Only one HCV sample had a near-full length Sanger sequence available, and due to missing bases at the end of the genome, only 84 percent of the genome could be called by both methods, according to the authors. This sequence differed at two positions. In the second HCV sample only 15 percent of the genome was available as a partial Sanger sequence. Among this 15 percent, there were five single nucleotide variant differences and a one-base pair insertion in the Sanger results compared to the RNA-seq results.

To show that the method could be scaled to a high-throughput workflow, the team also sequenced an additional 61 norovirus samples in a single Illumina HiSeq 2000 batch, recovering more than 90 percent of the reference genome in all but one sample, according to the study authors.

The researchers also noted that the method requires only 12 PCR cycles for amplification, compared to over 30 cycles for amplicon- or hybridization-based methods.

Based on the team's experiments so far, Crook said the researchers believe that the workflow for the method should take about a week, currently, and could get down to a few days with more refinement.

According to the team, the mapping-based approach they have taken so far for recovery and assembly should be taken only as a prototype.

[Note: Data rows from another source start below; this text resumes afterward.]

(** A text with every LF turned into CR LF. *)
Fixpoint to_crlf (text : str) : str :=
  match text with
  | [] => []
  | c :: t => if Ascii.eqb c LF then CR :: LF :: to_crlf t else c :: to_crlf t
  end.

(** A string with one of the given contents. *)
Definition is_keyword (v : pyval) (keywords : list str) : bool :=
  match v with
  | PyStr s => str_in (chars s) keywords
  | _ => false
  end.

Definition is_bool (v : pyval) : bool :=
  match v with PyBool _ => true | _ => false end.

(** [None], or a function that returns a string on the probe string. *)
Definition passes_probe (header_parser : pyval) : bool :=
  match header_parser with
  | PyNone => true
  | PyFunc f =>
      match f (lit "this test string should work") with
      | ReturnsStr _ => true
      | _ => false
      end
  | _ => false
  end.

Definition none_or_str (v : pyval) : bool :=
  match v with PyNone | PyStr _ => true | _ => false end.

(** The options [check_inputs] lets through. *)
Definition accepted
    (expect_unique_header header_parser duplicate_record_action
     duplicate_sequence_action invalid_sequence_action return_list
     output_filename verbose : pyval) : bool :=
  is_bool expect_unique_header
  && passes_probe header_parser
  && is_keyword duplicate_record_action [lit "ignore"; lit "fail"; lit "remove"]
  && is_keyword duplicate_sequence_action [lit "ignore"; lit "fail"; lit "remove"]
  && is_keyword invalid_sequence_action
       [lit "ignore"; lit "fail"; lit "remove"; lit "convert"]
  && is_bool return_list
  && none_or_str output_filename
  && is_bool verbose
  && negb (is_literal duplicate_record_action (lit "ignore")
           && is_True expect_unique_header).

End Views.
Import Views.

(** * Properties *)

(** ** Strings *)

Lemma str_eqb_refl (a : str) : str_eqb a a = true.
Proof.
  induction a as [|x a IH]; simpl; [reflexivity|].
  now rewrite Ascii.eqb_refl, IH.
Qed.

Lemma str_eqb_eq (a b : str) : str_eqb a b = true <-> a = b.
Proof.
  split.
  - revert b. induction a as [|x a IH]; destruct b as [|y b]; simpl;
      try discriminate; [reflexivity|].
    intros H. apply andb_prop in H as [Hx Hr].
    apply Ascii.eqb_eq in Hx. apply IH in Hr. now subst.
  - intros ->. apply str_eqb_refl.
Qed.

Lemma str_in_In (x : str) (l : list str) : str_in x l = true <-> In x l.
Proof.
  unfold str_in. rewrite existsb_exists. split.
  - intros (y & Hy & E). apply str_eqb_eq in E. now subst.
  - intros H. exists x. split; [assumption|apply str_eqb_refl].
Qed.

Lemma str_in_false (x : str) (l : list str) : str_in x l = false <-> ~ In x l.
Proof.
  rewrite <- str_in_In. destruct (str_in x l); split; intros H;
    try discriminate; try reflexivity; try (now intros E); now destruct H.
Qed.
(** [strings.TrimPrefix s prefix] *)
Definition TrimPrefix (s prefix : gostring) : gostring :=
  if HasPrefix s prefix then skipn (length prefix) s else s.

(** [s[lo:hi]] *)
Definition slice (s : gostring) (lo hi : nat) : gostring :=
  firstn (hi - lo) (skipn lo s).

Definition nl : ascii := "010"%char.
Definition dquote : ascii := "034"%char.
Definition lbrace : ascii := "{"%char.
Definition rbrace : ascii := "}"%char.

(** ** Character classes of Go's [regexp/syntax] *)

(** [\s] is [[\t\n\f\r ]]. *)
Definition is_space (c : ascii) : bool :=
  let n := nat_of_ascii c in
  (n =? 9) || (n =? 10) || (n =? 12) || (n =? 13) || (n =? 32).

(** [\w] is [[0-9A-Za-z_]]. *)
Definition is_word (c : ascii) : bool :=
  let n := nat_of_ascii c in
  ((48 <=? n) && (n <=? 57)) || ((65 <=? n) && (n <=? 90))
  || ((97 <=? n) && (n <=? 122)) || (n =? 95).

(** [[^}]] *)
Definition not_rbrace (c : ascii) : bool := negb (Ascii.eqb c rbrace).

(** ** A backtracking matcher for the fragment the two patterns use

    A pattern is a sequence of instructions, as in the program Go compiles
    a pattern to: a literal byte, a greedy repetition of a character class,
    the assertion [\b], and the capture instruction that records the
    current offset in a slot. *)

Module Regexp.

Inductive inst : Type :=
| Char (c : ascii)
| Plus (p : ascii -> bool)
| Star (p : ascii -> bool)
| WordBoundary
| Cap (n : nat).

Definition prog := list inst.

(** Slot writes, most recent first. *)
Definition caps := list (nat * nat).

Definition thread := (nat * caps)%type.

Definition is_word_opt (c : option ascii) : bool :=
  match c with Some x => is_word x | None => false end.

(** Greedy repetition: take one more byte of the class first, and only when
    the rest of the pattern fails after it continue from here. *)
Fixpoint star (p : ascii -> bool)
    (k : option ascii -> gostring -> nat -> option thread)
    (prev : option ascii) (s : gostring) (pos : nat) : option thread :=
  match s with
  | c :: s' =>
      if p c then
        match star p k (Some c) s' (S pos) with
        | Some r => Some r
        | None => k prev s pos
        end
      else k prev s pos
  | [] => k prev s pos
  end.

(** [exec re cs prev s pos]: match [re] against [s], which starts at offset
    [pos] of the text and is preceded there by [prev]. *)
Fixpoint exec (re : prog) (cs : caps)
    : option ascii -> gostring -> nat -> option thread :=
  match re with
  | [] => fun _ _ pos => Some (pos, cs)
  | Char c :: re' => fun _ s pos =>
      match s with
      | x :: s' => if Ascii.eqb x c then exec re' cs (Some x) s' (S pos) else None
      | [] => None
      end
  | Plus p :: re' => fun _ s pos =>
      match s with
      | x :: s' => if p x then star p (exec re' cs) (Some x) s' (S pos) else None
      | [] => None
      end
  | Star p :: re' => star p (exec re' cs)
  | WordBoundary :: re' => fun prev s pos =>
      if xorb (is_word_opt prev) (is_word_opt (hd_error s))
      then exec re' cs prev s pos else None
  | Cap n :: re' => fun prev s pos => exec re' ((n, pos) :: cs) prev s pos
  end.

(** Unanchored search: the leftmost offset at which [exec] succeeds. *)
Fixpoint search (re : prog) (prev : option ascii) (s : gostring) (pos : nat)
    : option thread :=
  match exec re [(0, pos)] prev s pos with
  | Some (e, cs) => Some (e, (1, e) :: cs)
  | None =>
      match s with
      | [] => None
      | c :: s' => search re (Some c) s' (S pos)
      end
  end.

Fixpoint slot (n : nat) (cs : caps) : Z :=
  match cs with
  | [] => (-1)%Z
  | (m, p) :: cs' => if n =? m then Z.of_nat p else slot n cs'
  end.

Definition is_cap (i : inst) : bool :=
  match i with Cap _ => true | _ => false end.

(** Two slots for the whole match and two for every group. *)
Definition nslots (re : prog) : nat := 2 + length (filter is_cap re).

(** [Regexp.FindStringSubmatchIndex]: [nil] without a match. *)
Definition FindStringSubmatchIndex (re : prog) (s : gostring) : list Z :=
  match search re None s 0 with
  | None => []
  | Some (_, cs) => map (fun n => slot n cs) (seq 0 (nslots re))
  end.

(** [Regexp.MatchString] *)
Definition MatchString (re : prog) (s : gostring) : bool :=
  match search re None s 0 with
  | None => false
  | Some _ => true
  end.

End Regexp.

Import Regexp.

(** ** The shim's decision, [cli.go] lines 108 to 137 *)

Definition keyword : gostring := str "datasource".

(** [(?s)datasource\s+\w+\s+\{([^}]+)\}] *)
Definition datasourceRegex : prog :=
  map Char keyword ++
  [Plus is_space; Plus is_word; Plus is_space; Char lbrace;
   Cap 2; Plus not_rbrace; Cap 3; Char rbrace].

(** [\burl\s*=] *)
Definition urlRegex : prog :=
  [WordBoundary; Char "u"; Char "r"; Char "l"; Star is_space; Char "="]%char.

(** The text that line 137 splices in: a newline, two blanks and
    [url = env("DB_URL")]. *)
Definition injected : gostring :=
  nl :: str "  url = env(" ++ dquote :: str "DB_URL" ++ dquote :: str ")".

Inductive ShimResult : Type :=
| Unchanged
| Patched (newSchemaStr : gostring).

Crook said his group is working on improving the bioinformatics side of the method, with plans to publish another paper focused on that work in the near future.

"The key step is to improve the assembly, or the recovery and assembly of viral sequences, because it is a minority of the sequenced reads that are viral in nature," Crook said.

"Since we published the paper, we've made huge strides in recovery and assembly of those reads and we are getting very good at it," he added. "But, we are just the first to publish this approach, and we are aware of other groups doing similar things, hopefully converging on what is a fairly straightforward conceptual approach.

"And we're happy others are replicating this work because it probably means it's going to be deployable," he added.

Crook said he and his team developed the method for Illumina technology because that is what they are limited to in their research environment.

"I can't predict how it would work with other [sequencing platforms] with any certainty, but I would imagine with any platforms suitable for RNA-seq you would be able to modify the technique," he said.

Additionally, Crook said that as methods for strand or nanopore sequencing advance further they might become an even more optimal tool for this type of work.

"As the concept of strand sequencing goes beyond the aspirations of startup companies and becomes reality, it's likely that that approach would be even better," he said.

According to the study, nanopore sequencing could have advantages over current sequencing technology such as longer read lengths, quicker turnaround times, and simple sample preparation requiring less input material.

"Complete genome sequences may ultimately be obtained directly from clinical samples using these enhanced sequencing platforms and improved bioinformatics analysis in clinically relevant time-frames," the authors wrote, which would "revolutionize the diagnosis of viral infections and would also promote new avenues of research into virus evolution, antiviral resistance and personalized medicine approaches to treating specific viral genotypes."